P. J. Landolt, B. Lenczewski

Abstract


Floral nectars of many plant species contain alkaloids and other allelochemics that might deter butterfly visitors and promote flower constancy by specialized pollinators. The pyrrolizidine alkaloid, monocrotaline, has been implicated as such a feeding inhibitor in nectar, in support of this toxic nectar hypothesis. We tested this hypothesis by evaluating monocrotaline for deterrence of nectar feeding in the tobacco budworm moth, Heliothis virescens (Fab.), the cabbage looper moth, Trichoplusia ni (Hubner), and the gulf fritillary butterfly, Agraulis vanillae (L.).
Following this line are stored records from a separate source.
(* ===== verification/SystemTheorems.v ===== *)
(** * Properties of the system *)
From S2P Require Import Prelude GoStrings.
From S2P Require Import Azure Api External Services Subnets Wait Kube.
From S2P Require Import Manager Graph Arm InstallTemplates Install Create.
From S2P Require Import Cosmos CosmosLaws Database DatabaseSpec.
From S2P Require Import Frontend FrontendSpec Backend.
From S2P Require Import Mux Middleware Authorizer Routes RoutesSpec.
From S2P Require Import RefCollection Reference.
From S2P Require Import Rely Lifecycle InstallSpec System RefShared RefInstall.

Section system.
Context {W : Type} `{!Runtime W, !Account W}.
Context `{!Collection W OpenShiftClusterDocument, !Collection W AsyncOperationDocument}.
Context (db : Database) {SA : SharedAccount W db} {PB : PageBound}.
Context `{!Cell W Header, !Cell W bool}.
Context `{!Cell W ResponseWriter, !Telemetry W, !ClientAuthorizer W}.
Context {EV : Env} {U : Url} {CD : Codec}.
Context `{!Auth W, !SubnetsClient W, !RecordSetsClient W, !PrivateEndpointsClient W, !GroupsClient W}.
Context `{!Ticks W, !InstallClients W, !Assets W} {DP : Depth} {CF : Config W} {KB : Kube W} {CR : Creation W}.
Context (apis : gmap string (Version W)) (feature_operations : bool).
Context {AR : Around W (guards well_kept promise)} {HA : Handlers W (guards well_kept promise) apis}.
Context {SQ : ServerQuiet W (guards well_kept promise)}.
Context (url_String : ServerRequest -> string) (ready : W -> bool).
Context (empty_error : string) (encode_operations : list Operation -> string).
#[local] Instance own_manager : ClusterManager W := manager db.
Implicit Types (s : System W).

(** C6: in every run of the system, in which requests are served, work is taken,
    done by the program's own cluster manager, with every phase of an installation,
    and given up and subscriptions are emptied in any order, and in which others write to the account between any two requests of any of these as long as
    they promise the same, the account stays well kept: each stored cluster is being
    worked on, or it is finished, then it has no lease and names no operation, and
    when it has failed the record says at which work; each operation a cluster names
    is stored and is that cluster's; and each document a goroutine was started for
    has work in it. *)
Theorem account_well_kept s s' :
  well_kept (sy_world s) -> (forall doc, doc ∈ sy_clusters s -> at_work doc (sy_world s)) ->
  rtc (step db apis feature_operations url_String ready empty_error encode_operations) s s' ->
  well_kept (sy_world s') /\ forall doc, doc ∈ sy_clusters s' -> at_work doc (sy_world s').
Proof.
  intros Hw Hp Hr. pose proof (manager_surrounded db apis AR HA) as SR.
  apply (run_ok db apis feature_operations url_String ready empty_error encode_operations s s' (conj Hw Hp) Hr).
Qed.
End system.

(** ** On the reference world *)

(** The work on a cluster that is to be created: the program's own manager installs it. *)
Definition made : System World :=
  mkSystem (snd (handle (ClusterManager0 := manager ref_db) ref_db (mkBeats 1 1 1) creating_document creating)) ([] ++ []) [].

Lemma creating_registered : registered ref_path "op" creating.
Proof. eexists. split; [vm_compute; reflexivity|reflexivity]. Qed.
Lemma creating_at_work : at_work creating_document creating.
Proof.
  split; [split|]; [|intros _; apply creating_registered|]; [|eexists; split; [reflexivity|by left]].
  eexists. split; [reflexivity|by left; left].
Qed.
Lemma creating_well_kept : well_kept creating.
Proof.
  split; intros k x [Hin Hk]%load_lookup.
  - apply list_elem_of_singleton in Hin as ->. split; [done|]. apply creating_at_work.
  - apply list_elem_of_singleton in Hin as ->. split; [done|]. by eexists.
Qed.

Lemma account_well_kept_witness :
  (exists d oc, store (D := OpenShiftClusterDocument) (sy_world made) !! ref_path = Some d /\
    ocd_OpenShiftCluster d = Some oc /\ state_of oc = ProvisioningStateSucceeded /\
    asp_URL (p_APIServerProfile (oc_Properties oc)) = "https://api.cluster.aro.example.com:6443/") /\
  well_kept (sy_world made) /\ forall doc, doc ∈ sy_clusters made -> at_work doc (sy_world made).
Proof.
  split; [eexists _, _; split; [vm_compute; reflexivity|split_and!; reflexivity]|].
  apply (account_well_kept ref_db ref_apis true (fun r => sr_Path r) (fun _ => true) "{}" (fun _ => "operations")
           (mkSystem creating ([] ++ creating_document :: []) []) made).
  - apply creating_well_kept.
  - intros doc ->%list_elem_of_singleton. apply creating_at_work.
  - apply rtc_once.
    exact (step_handle (ClusterManager0 := manager ref_db) ref_db ref_apis true (fun r => sr_Path r) (fun _ => true)
             "{}" (fun _ => "operations") (mkBeats 1 1 1) creating_document creating [] [] []).
Defined.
Concentrations of monocrotaline added to aqueous sucrose solutions did not reduce consumption in these three species, even with near saturation concentrations of monocrotaline. Also, gulf fritillary butterflies did not alter their preference for visiting orange artificial flowers when given the choice between yellow flowers with a sugar solution and orange flowers with a monocrotaline and sugar solution. Patterns of flower visitation by Lepidoptera are likely due to a combination of factors, such as attractants, feeding stimulants and deterrents, visual stimuli, flower morphology, and ecological factors that control nectar availability.